More than 60 national and local groups on
Tuesday sent a letter (pdf)
to the leaders of the House and Senate Judiciary Committees expressing concern
over the FBI's and Department of Homeland Security (DHS)'s "abuse of
counterterrorism resources to monitor Americans’ First Amendment protected
activity."
The groups, which include Center for
Constitutional Rights, Council on American-Islamic Relations, Government
Accountability Project, Greenpeace USA, National Lawyers Guild, School of the
Americas Watch (SOAW), and Veterans for Peace, among others, are urging the
Committees to conduct a full investigation, not unlike the Church Committee, "to
determine the extent of FBI and DHS spying in the past decade."
"The FBI in particular has a
well-documented history of abuse of First Amendment rights," the letter
states—referring specifically to the COINTELPRO operations—and such activities
have continued, including "sending undercover agents and informants to
infiltrate peaceful social justice groups, as well as surveillance of,
documenting, and reporting on lawful political activity."
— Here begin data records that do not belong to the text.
(** * herd-ticket-linear: the Linear ticket adapter

    A shallow embedding of [herd_ticket_linear/adapter.py] (class
    [LinearTicketAdapter]) and the properties of its specification.

    Conventions of the embedding
    - Python values that travel through JSON ([Any] in the source) are
      values of [json]; a Python [dict] is a [gmap string json], [None]
      is [JNull].  Numbers are integers: float literals are outside the
      model.
    - A raised exception is the [Raise] case of [res]; the exception
      classes the adapter can meet are the constructors of [exn].
    - The network is a parameter: [remote] answers every request from the
      history of the requests sent before it.  Operations that talk to the
      network live in the state-and-error monad [M], whose state is the
      list of requests sent so far.
    - Builtins of Python that the repository does not implement
      ([datetime.fromisoformat], [str] of a non-string object) are
      parameters of the sections that use them. *)

From Stdlib Require Import Ascii String.
From stdpp Require Import gmap strings list fin_maps pretty.

#[local] Set Warnings "-register-all".
#[local] Open Scope string_scope.
#[local] Open Scope Z_scope.

(** ** Python values *)

Inductive json :=
| JNull
| JBool (b : bool)
| JInt (z : Z)
| JStr (s : string)
| JList (l : list json)
| JObj (m : gmap string json).

(** The exception classes met by the adapter.  [Exception] and [ValueError]
    carry the message given at the [raise]; the three interpreter errors
    carry none. *)
Inductive exn :=
| Exception (msg : string)
| ValueError (msg : string)
| TypeError
| AttributeError
| KeyError (key : string).

Inductive res (A : Type) :=
| Ok (a : A)
| Raise (e : exn).

Arguments Ok {A} a.
Arguments Raise {A} e.

Definition rbind {A B} (r : res A) (k : A -> res B) : res B :=
  match r with
  | Ok a => k a
  | Raise e => Raise e
  end.

Declare Scope res_scope.
Delimit Scope res_scope with res.
Notation "'let?' x := r 'in' k" := (rbind r (fun x => k))
  (at level 10, x name, r at level 100, k at level 200) : res_scope.
#[local] Open Scope res_scope.
(** * wc2: a word counter driven by a byte-indexed state machine

    A shallow embedding of [wc2.c] (the table builder
    [compile_utf8_statemachine] with its helpers, [compile_pointers], and
    the three chunk processors [parse_chunk], [parse_chunk_p] and
    [parse_chunk_pp]) together with the properties of the program that
    its specification states.

    Conventions.
    - Unsigned C integers are values of [N].  The data model is LP64:
      [unsigned] is 32 bits wide, [unsigned long], [size_t] and pointers
      are 64 bits wide, [unsigned char] is 8 bits wide.  Every store into
      a narrower object writes its wrap-around out ([to_uchar], [wrap32],
      [wrap64]).
    - The global [unsigned char table[256][256]] is a list of 256 rows of
      256 cells, zero-initialised as every C object of static storage is.
    - [isspace] and [iswspace] belong to the C library and depend on the
      locale that [setlocale] installs from the environment: they are
      parameters of the development. *)

From Stdlib Require Import NArith Bool Lia.
From Stdlib.Strings Require Import Byte.
From stdpp Require Import base numbers option list.

Local Open Scope N_scope.

(** ** Machine integers *)

(** The conversion to [unsigned char] keeps the low eight bits. *)
Definition to_uchar (v : N) : N := N.land v 0xFF.
Definition wrap32 (v : N) : N := v mod 2 ^ 32.
Definition wrap64 (v : N) : N := v mod 2 ^ 64.

(** ** The two enumerations of states *)

Definition DUO2_xx : N := 0.
Definition DUO2_C2 : N := 1.
Definition TRI2_E0 : N := 2.
Definition TRI2_E1 : N := 3.
Definition TRI2_E2 : N := 4.
Definition TRI2_E3 : N := 5.
Definition TRI2_ED : N := 6.
Definition TRI2_EE : N := 7.
Definition TRI2_xx : N := 8.
Definition TRI3_E0_xx : N := 9.
Definition TRI3_E1_xx : N := 10.
Definition TRI3_E1_9a : N := 11.
Definition TRI3_E2_80 : N := 12.
Definition TRI3_E2_81 : N := 13.
Definition TRI3_E2_xx : N := 14.
Definition TRI3_E3_80 : N := 15.
Definition TRI3_E3_81 : N := 16.
Definition TRI3_E3_xx : N := 17.
Definition TRI3_Ed_xx : N := 18.
Definition TRI3_Ee_xx : N := 19.
Definition TRI3_xx_xx : N := 20.
Definition QUAD2_xx : N := 21.
Definition QUAD2_F0 : N := 22.
Definition QUAD2_F4 : N := 23.
Definition QUAD3_xx_xx : N := 24.
Definition QUAD3_F0_xx : N := 25.
Definition QUAD3_F4_xx : N := 26.
Definition QUAD4_xx_xx_xx : N := 27.
Definition QUAD4_F0_xx_xx : N := 28.
Definition QUAD4_F4_xx_xx : N := 29.
Definition ILLEGAL : N := 30.

Definition WASSPACE : N := 0.
Definition NEWLINE : N := 1.
Definition NEWWORD : N := 2.
Definition WASWORD : N := 3.
Definition USPACE : N := 4.
Definition UWORD : N := USPACE + ILLEGAL + 1.
Definition STATE_MAX : N := UWORD + ILLEGAL + 1.

(** ** Arrays and loops *)

Abbreviation Row := (list N).
Abbreviation Table := (list (list N)).

(** [table[256][256]] before [main] runs. *)
Definition table_init : Table := replicate 256 (replicate 256 0).
(** * peer2peer-cache: a shallow embedding of the core data structures

    The development follows the Go packages of the repository:
    - [consistenthash]: the hash ring ([Map], [New], [Add], [Get], [IsEmpty]);
    - [lru]: the bounded cache ([LruCache], [Add], [Get], [Remove],
      [RemoveOldest], [Len], [Clear]);
    - [p2pcache]: [ByteView], the five [Sink] implementations and the
      registration of the peer picker.

    Conventions.  Go's [int] is taken to be 64 bits wide, and is modelled by
    [Z]; a [[]byte] is a [list byte], with [None] for the nil slice where the
    code tests for nil; a Go [string] is a [string] (a sequence of bytes).
    A run-time panic (index out of range, nil dereference, an explicit
    [panic]) is the outcome [Panic]. *)

From Stdlib Require Import ZArith String Ascii List Lia DecimalString.
From Stdlib.Strings Require Import Byte.
From stdpp Require Import gmap strings list sorting.

#[local] Set Warnings "-clear-no-such-hyp".
Local Open Scope Z_scope.

(** ** Outcomes: a Go call either returns or panics *)

Inductive outcome (A : Type) : Type :=
| Ok (a : A)
| Panic.
Arguments Ok {A} a.
Arguments Panic {A}.

#[global] Instance outcome_ret : MRet outcome := fun A a => Ok a.
#[global] Instance outcome_bind : MBind outcome := fun A B f m =>
  match m with
  | Ok a => f a
  | Panic => Panic
  end.

(** [l[i]] on a slice: panics when [i] is out of range. *)
Definition index {A : Type} (l : list A) (i : Z) : outcome A :=
  if i <? 0 then Panic
  else match l !! Z.to_nat i with
       | Some x => Ok x
       | None => Panic
       end.

(** [len(l)] as a Go [int]. *)
Definition len {A : Type} (l : list A) : Z := Z.of_nat (length l).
Groups recently targeted by the
FBI include SOAW, Occupy Wall Street, Black Lives
Matter, and anti-Keystone XL
Pipeline activists. Meanwhile DHS and local fusion centers, which
operate as local sources of "counter-terrorism" intelligence
gathering and sharing, monitored the
Occupy Wall Street and Black Lives Matter movements as well.
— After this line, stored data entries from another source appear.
(** The cron-parser package: [parseExpression(spec, {currentDate: from})
    .next().toDate()]; [None] when either call throws. *)
Variable cron_next : string -> Z -> option Z.

Definition parseAt (spec : string) : result Z :=
  match Date_parse spec with
  | Some t => Ok t
  | None => Throw ("Invalid at spec: " ++ spec)%string
  end.

(** [computeNextRunAt]; the inner [option] is the [null] of the [default]
    branch. *)
Definition computeNextRunAt (kind spec : string) (from : Z)
  : result (option Z) :=
  if (kind =? "at")%string then
    date <- parseAt spec ;;
    if date <=? from then Ok (Some from) else Ok (Some date)
  else if (kind =? "every")%string then
    interval <- parseEvery spec ;;
    Ok (Some (from + interval))
  else if (kind =? "cron")%string then
    match cron_next spec from with
    | Some t => Ok (Some t)
    | None => Throw "cron"
    end
  else Ok None.

End NextRun.

End Schedule.

(** ** The job store ([scheduler/store.ts]: [createJobStore]) *)

Module Jobs.

Definition BOB_ID : string := "bob".

(** The fields of the JSON payload that the scheduler reads.  The [payload]
    column holds JSON text; rows carry the object [safeParsePayload] yields. *)
Record JobPayload : Type := mkPayload {
  text : option string;
  prompt : option string;
  replyToMessageId : option Z;
  quotedMessage : option string;
  urgent : option bool;
  script : option string;
  args : list string;
  notify : bool
}.

(** A row of [jobs]; also the [JobRecord] handed to callers. *)
Record Job : Type := mkJob {
  id : Z;
  bobId : string;
  chatId : Z;
  threadId : option Z;
  scheduleKind : string;
  scheduleSpec : string;
  jobType : string;
  payload : JobPayload;
  enabled : bool;
  nextRunAt : Z;
  lastRunAt : option Z;
  contextMode : option string
}.

Definition set_enabled (b : bool) (r : Job) : Job :=
  mkJob (id r) (bobId r) (chatId r) (threadId r) (scheduleKind r)
        (scheduleSpec r) (jobType r) (payload r) b (nextRunAt r)
        (lastRunAt r) (contextMode r).

Definition set_run (last : option Z) (next : Z) (b : bool) (r : Job) : Job :=
  mkJob (id r) (bobId r) (chatId r) (threadId r) (scheduleKind r)
        (scheduleSpec r) (jobType r) (payload r) b next last (contextMode r).

Definition set_contextMode (c : option string) (r : Job) : Job :=
  mkJob (id r) (bobId r) (chatId r) (threadId r) (scheduleKind r)
        (scheduleSpec r) (jobType r) (payload r) (enabled r) (nextRunAt r)
        (lastRunAt r) c.

(** The table and the [sqlite_sequence] counter that [AUTOINCREMENT] keeps:
    the largest rowid ever handed out. *)
Record JobStore : Type := mkStore {
  rows : list Job;
  seq : Z
}.

Definition ids (l : list Job) : list Z := map id l.

Definition max_id (l : list Job) : Z := fold_right Z.max 0 (ids l).

(** [selectDue]: [WHERE bob_id = ? AND enabled = 1 AND next_run_at <= ?
    ORDER BY next_run_at ASC LIMIT ?].  Dates are instants here; the column
    holds the text of [toISOString()], whose order is the order of the
    instants for the years 0000 to 9999 (see [IsoDate] below). *)
Definition is_due (now : Z) (r : Job) : bool :=
  (bobId r =? BOB_ID)%string && enabled r && (nextRunAt r <=? now).

Definition selectDue (now limit : Z) (l : list Job) : list Job :=
  Lst.sql_limit limit
    (Lst.sort_by (fun a b => nextRunAt a <=? nextRunAt b) (filter (is_due now) l)).

Definition default_context (r : Job) : Job :=
  match contextMode r with
  | Some _ => r
  | None => set_contextMode (Some "session") r
  end.

Definition getDueJobs (now : Z) (limit : option Z) (s : JobStore) : list Job :=
  map default_context (selectDue now (match limit with Some n => n | None => 10 end) (rows s)).

(** [UPDATE jobs SET enabled = 0 WHERE bob_id = ? AND id IN (...)]. *)
Definition disable_ids (atIds : list Z) (l : list Job) : list Job :=
  map (fun r => if (bobId r =? BOB_ID)%string && Lst.mem_Z (id r) atIds
                then set_enabled false r else r) l.

(** [claimDueJobs], one transaction. *)
Definition claimDueJobs (now : Z) (limit : option Z) (s : JobStore)
  : list Job * JobStore :=
  let due := selectDue now (match limit with Some n => n | None => 10 end) (rows s) in
  match due with
  | [] => ([], s)
  | _ =>
      let atIds := ids (filter (fun r => (scheduleKind r =? "at")%string) due) in
      let s' := match atIds with
                | [] => s
                | _ => mkStore (disable_ids atIds (rows s)) (seq s)
                end in
      (map (fun r => default_context
                       (set_enabled (enabled r && negb (Lst.mem_Z (id r) atIds)) r))
           due, s')
  end.

(** [updateAfterRun]: [UPDATE jobs SET last_run_at = ?, next_run_at = ?,
    enabled = ? WHERE id = ?]. *)
Definition updateAfterRun (i : Z) (last next : Z) (en : bool) (s : JobStore)
  : JobStore :=
  mkStore (map (fun r => if id r =? i then set_run (Some last) next en r else r)
               (rows s))
          (seq s).

(** [removeJob]: [DELETE FROM jobs WHERE id = ?]; true when a row went. *)
Definition removeJob (i : Z) (s : JobStore) : bool * JobStore :=
  (existsb (fun r => id r =? i) (rows s),
   mkStore (filter (fun r => negb (id r =? i)) (rows s)) (seq s)).

(** [getNextRunAt]: [SELECT MIN(next_run_at) ... WHERE enabled = 1]. *)
Definition getNextRunAt (s : JobStore) : option Z :=
  fold_right (fun r acc =>
                if (bobId r =? BOB_ID)%string && enabled r then
                  match acc with
                  | Some m => Some (Z.min (nextRunAt r) m)
                  | None => Some (nextRunAt r)
                  end
                else acc) None (rows s).

(** The limit a claim works with, and the ids it switches off. *)
Definition limit_of (limit : option Z) : Z :=
  match limit with Some n => n | None => 10 end.

Definition at_ids (due : list Job) : list Z :=
  ids (filter (fun r => (scheduleKind r =? "at")%string) due).

Record JobInput : Type := mkInput {
  in_chatId : Z;
  in_threadId : option Z;
  in_scheduleKind : string;
  in_scheduleSpec : string;
  in_jobType : string;
  in_payload : JobPayload;
  in_enabled : option bool;
  in_contextMode : option string
}.

Section AddJob.

Variable Date_parse : string -> option Z.
Variable cron_next : string -> Z -> option Z.

(** [addJob]; the new rowid is one more than the largest ever used. *)
Definition addJob (input : JobInput) (now : Z) (s : JobStore)
  : result (Job * JobStore) :=
  nextRun <- Schedule.computeNextRunAt Date_parse cron_next
               (in_scheduleKind input) (in_scheduleSpec input) now ;;
  match nextRun with
  | None => Throw "Unable to compute next run time"
  | Some next =>
      let en := match in_enabled input with Some b => b | None => true end in
      let cm := match in_contextMode input with Some c => c | None => "session" end in
      let newId := Z.max (seq s) (max_id (rows s)) + 1 in
      let row := mkJob newId BOB_ID (in_chatId input) (in_threadId input)
                       (in_scheduleKind input) (in_scheduleSpec input)
                       (in_jobType input) (in_payload input) en next None
                       (Some cm) in
      Ok (row, mkStore (rows s ++ [row]) newId)
  end.

End AddJob.

End Jobs.

(** ** Do-not-disturb ([dnd/index.ts]: [isDndActive]) *)

Module Dnd.

(** [start] and [end] after [parseTime], as minutes since midnight. *)
Record DndConfig : Type := mkDndConfig {
  dnd_enabled : bool;
  startMinutes : Z;
  endMinutes : Z
}.

Record AdhocDnd : Type := mkAdhoc {
  until : Z;
  adhocReason : option string
}.

Inductive DndReason : Type := Scheduled | Adhoc.

Record DndStatus : Type := mkStatus {
  active : bool;
  reason : option DndReason;
  endsAt : option Z
}.

(** [isInTimeWindow], from the wall-clock minutes that [Intl.DateTimeFormat]
    reports for [now] in the configured zone. *)
Definition isInTimeWindow (startM endM currentMinutes : Z) : bool :=
  if endM <? startM
  then (startM <=? currentMinutes) || (currentMinutes <? endM)
  else (startM <=? currentMinutes) && (currentMinutes <? endM).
What's more, the groups note,
"documents obtained under the Freedom of Information Act show that the FBI
continuously invokes counterterrorism authorities to monitor groups it admits
are peaceful and nonviolent."
"Labeling activism as terrorism
criminalizes political dissent," the letter states. "Given the
current political climate and draconian laws concerning terrorism,
individuals may be deterred from participating in completely lawful speech,
such as a protest march, by this stigma."
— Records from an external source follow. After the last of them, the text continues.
(** What [processImages] does, with the store operations resolved: the loop
    runs on sorted copies, and every array that existed before the call is
    left as it was.  The two arguments are references to existing arrays. *)
Lemma processImages_run h babyPhotos currentPhotos g (σ : Store) :
  is_Some (σ !! babyPhotos) -> is_Some (σ !! currentPhotos) ->
  let sortedBabyPhotos := sort (byName h) (readArray babyPhotos σ) in
  let sortedCurrentPhotos := sort (byName h) (readArray currentPhotos σ) in
  let totalImages :=
    Nat.min (length (readArray babyPhotos σ)) (length (readArray currentPhotos σ)) in
  let run :=
    processLoop h sortedBabyPhotos sortedCurrentPhotos g totalImages totalImages 0 [] in
  exists σ' : Store,
    processImages h babyPhotos currentPhotos g σ = (σ', run.1, run.2) /\
    forall l, is_Some (σ !! l) -> σ' !! l = σ !! l.
Proof.
  intros Hb Hc sb sc total run. unfold processImages, spread, sortInPlace.
  set (l1 := fresh (dom σ)).
  rewrite readArray_insert_eq.
  set (σ2 := <[l1 := sort (byName h) (readArray babyPhotos σ)]>
               (<[l1 := readArray babyPhotos σ]> σ)).
  set (l2 := fresh (dom σ2)).
  rewrite readArray_insert_eq.
  assert (H1 : σ !! l1 = None) by apply fresh_not_allocated.
  assert (H2 : σ2 !! l2 = None) by apply fresh_not_allocated.
  assert (Hne : l2 <> l1).
  { intros E. rewrite E in H2. unfold σ2 in H2.
    rewrite lookup_insert_eq in H2. discriminate. }
  assert (Hframe : forall l, is_Some (σ !! l) -> σ2 !! l = σ !! l).
  { intros l [v Hv]. unfold σ2.
    rewrite !lookup_insert_ne; [reflexivity| |]; intros ->; congruence. }
  assert (Hcur : readArray currentPhotos σ2 = readArray currentPhotos σ).
  { unfold readArray. now rewrite Hframe. }
  rewrite Hcur.
  set (σ4 := <[l2 := sort (byName h) (readArray currentPhotos σ)]>
               (<[l2 := readArray currentPhotos σ]> σ2)).
  assert (Hsb : readArray l1 σ4 = sb).
  { unfold σ4. rewrite !readArray_insert_ne by exact Hne.
    unfold σ2. now rewrite readArray_insert_eq. }
  assert (Hsc : readArray l2 σ4 = sc).
  { unfold σ4. now rewrite readArray_insert_eq. }
  rewrite Hsb, Hsc. fold total. fold run.
  exists σ4. split; [now destruct run|].
  intros l Hl. unfold σ4.
  assert (l2 <> l).
  { intros ->. rewrite (Hframe l Hl) in H2. destruct Hl; congruence. }
  rewrite !lookup_insert_ne by assumption. now apply Hframe.
Qed.

(** ** The loop *)

Section Loop.
Context (h : Host) (g : TextOptions) (sb sc : list FileData) (total : nat).

Lemma processLoop_step fuel i results r :
  pairAt h g sb sc i = Some (Resolved r) ->
  processLoop h sb sc g total (S fuel) i results =
    (progressValue i total :: (processLoop h sb sc g total fuel (S i) (results ++ [r])).1,
     (processLoop h sb sc g total fuel (S i) (results ++ [r])).2).
Proof.
  unfold pairAt, compositeOf. intros H. cbn [processLoop].
  destruct (sb !! i) as [b|]; [|discriminate].
  destruct (sc !! i) as [c|]; [|discriminate].
  inversion H as [H']. rewrite H'.
  now destruct (processLoop h sb sc g total fuel (S i) (results ++ [r])).
Qed.

Lemma processLoop_reject fuel i results e :
  pairAt h g sb sc i = Some (Rejected e) ->
  processLoop h sb sc g total (S fuel) i results = ([], Rejected e).
Proof.
  unfold pairAt, compositeOf. intros H. cbn [processLoop].
  destruct (sb !! i) as [b|]; [|discriminate].
  destruct (sc !! i) as [c|]; [|discriminate].
  inversion H as [H']. now rewrite H'.
Qed.

(** When every composite of the remaining iterations resolves, the loop
    reports once per composite and returns them all, in index order. *)
Lemma processLoop_ok fuel : forall i results,
  (forall j, i <= j < i + fuel -> exists r, pairAt h g sb sc j = Some (Resolved r)) ->
  exists rs,
    processLoop h sb sc g total fuel i results =
      (progressUpTo total i fuel, Resolved (results ++ rs)) /\
    length rs = fuel /\
    forall j, j < fuel ->
      exists r, rs !! j = Some r /\ pairAt h g sb sc (i + j) = Some (Resolved r).
Proof.
  induction fuel as [|fuel IH]; intros i results Hall.
  - exists []. rewrite app_nil_r.
    split; [reflexivity|]. split; [reflexivity|]. intros j Hj; lia.
  - destruct (Hall i ltac:(lia)) as [r Hr].
    destruct (IH (S i) (results ++ [r])) as (rs & Hrun & Hlen & Hrs).
    { intros j Hj. apply Hall. lia. }
    exists (r :: rs). rewrite (processLoop_step _ _ _ _ Hr), Hrun. simpl.
    rewrite <- app_assoc.
    split; [reflexivity|]. split; [simpl; now rewrite Hlen|].
    intros [|j] Hj.
    + exists r. now rewrite Nat.add_0_r.
    + destruct (Hrs j ltac:(lia)) as (r' & ? & ?). exists r'.
      now replace (i + S j) with (S i + j) by lia.
Qed.

(** When the composite of pair [k] is the first to reject, the loop has
    reported the [k - i] composites before it and rejects with that error. *)
Lemma processLoop_fail fuel : forall i results k e,
  i <= k < i + fuel ->
  (forall j, i <= j < k -> exists r, pairAt h g sb sc j = Some (Resolved r)) ->
  pairAt h g sb sc k = Some (Rejected e) ->
  processLoop h sb sc g total fuel i results =
    (progressUpTo total i (k - i), Rejected e).
Proof.
  induction fuel as [|fuel IH]; intros i results k e Hk Hbefore Hfail; [lia|].
  destruct (decide (i = k)) as [->|Hne].
  - rewrite (processLoop_reject _ _ _ _ Hfail). now rewrite Nat.sub_diag.
  - destruct (Hbefore i ltac:(lia)) as [r Hr].
    rewrite (processLoop_step _ _ _ _ Hr).
    rewrite (IH (S i) _ k e); [|lia| |assumption].
    + simpl. replace (k - i) with (S (k - S i)) by lia. reflexivity.
    + intros j Hj. apply Hbefore. lia.
Qed.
"That the FBI cannot discern between
activism and terrorism shows us that they think dissent is still the
enemy," said Chip
Gibbons, legal fellow with Bill of Rights Defense Committee and Defending
Dissent Foundation, which organized the letter. "There have been multiple
attempts at reform but after each and every one we see the same thing happening
again. The FBI claims to no longer investigate groups for their political
beliefs, but look at who the FBI investigates under its counterterrorism authority—peace
groups, racial justice groups, economic justice groups—the very same types of
organizations that were targeted during the heyday of J. Edgar Hoover."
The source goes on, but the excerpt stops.